Extracted records

(** The bit pattern and the number determine each other. *)
Lemma pattern_fields s ex fr : 0 <= ex < 2048 -> 0 <= fr < 2 ^ 52 ->
  let b := (if s : bool then 2 ^ 63 else 0) + (ex * 2 ^ 52 + fr) in
  Z.testbit b 63 = s /\ Z.land (Z.shiftr b 52) 2047 = ex /\ Z.land b (Z.ones 52) = fr.
Proof.
  intros He Hf b. change 2047 with (Z.ones 11). rewrite !Z.land_ones, Z.shiftr_div_pow2 by lia.
  split; [|split].
  - rewrite Z.testbit_eqb by lia. unfold b. destruct s.
    + replace (_ / 2 ^ 63) with 1; [done|]. apply Z.div_unique with (ex * 2 ^ 52 + fr); lia.
    + rewrite Z.div_small by lia. done.
  - replace (b / 2 ^ 52) with ((if s then 2 ^ 11 else 0) + ex).
    + destruct s; [rewrite Z.add_comm, <- (Z.mul_1_l (2 ^ 11)) at 1; rewrite Z.mod_add by lia|]; apply Z.mod_small; lia.
    + apply Z.div_unique with fr; [lia|]. unfold b. destruct s; lia.
  - unfold b. symmetry. apply Z.mod_unique with ((if s then 2 ^ 11 else 0) + ex); [lia|]. destruct s; lia.
Qed.
Lemma bits_roundtrip f : valid64 f = true -> f64_of_bits (bits_of_f64 f) = f.
Proof.
  destruct f as [s|s| |s m e]; [by destruct s..|done|]. cbn [valid_binary]. intros Hb. pose proof (bounded_digits m e Hb) as (Hf & He & Hm).
  rewrite fexp_eq in Hf. pose proof (digits_bounds m) as Hd. unfold bits_of_f64. destruct (Z.ltb_spec (Zpos m) (2 ^ 52)).
  - assert (e = -1074) as ->.
    { destruct (Z.eq_dec e (-1074)); [done|]. assert (Zpos (digits2_pos m) = 53) as Ed by lia. rewrite Ed in Hd. lia. }
    destruct (pattern_fields s 0 (Zpos m)) as (E1 & E2 & E3); [lia..|]. rewrite Z.mul_0_l, Z.add_0_l in E1, E2, E3. unfold f64_of_bits. by rewrite E1, E2, E3.
  - destruct (pattern_fields s (e + 1075) (Zpos m - 2 ^ 52)) as (E1 & E2 & E3); [lia..|]. unfold f64_of_bits. rewrite E1, E2, E3.
    destruct (Z.eqb_spec (e + 1075) 2047); [lia|]. destruct (Z.eqb_spec (e + 1075) 0); [lia|]. f_equal; lia.
Qed.
Lemma bits_range f : valid64 f = true -> 0 <= bits_of_f64 f < 2 ^ 64.
Proof.
  destruct f as [s|s| |s m e]; [by destruct s..|done|]. cbn [valid_binary]. intros Hb. pose proof (bounded_digits m e Hb) as (Hf & He & Hm).
  unfold bits_of_f64. destruct (Z.ltb_spec (Zpos m) (2 ^ 52)); destruct s; lia.
Qed.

[TASK STATEMENT]: Each line from the one that includes "- destruct (pattern_fields" down to the close of the records above is to be given again exactly, and no other line is to appear.

[TASK ANSWER]:
  - destruct (pattern_fields s (e + 1075) (Zpos m - 2 ^ 52)) as (E1 & E2 & E3); [lia..|]. unfold f64_of_bits. rewrite E1, E2, E3.
    destruct (Z.eqb_spec (e + 1075) 2047); [lia|]. destruct (Z.eqb_spec (e + 1075) 0); [lia|]. f_equal; lia.
Qed.
Lemma bits_range f : valid64 f = true -> 0 <= bits_of_f64 f < 2 ^ 64.
Proof.
  destruct f as [s|s| |s m e]; [by destruct s..|done|]. cbn [valid_binary]. intros Hb. pose proof (bounded_digits m e Hb) as (Hf & He & Hm).
  unfold bits_of_f64. destruct (Z.ltb_spec (Zpos m) (2 ^ 52)); destruct s; lia.
Qed.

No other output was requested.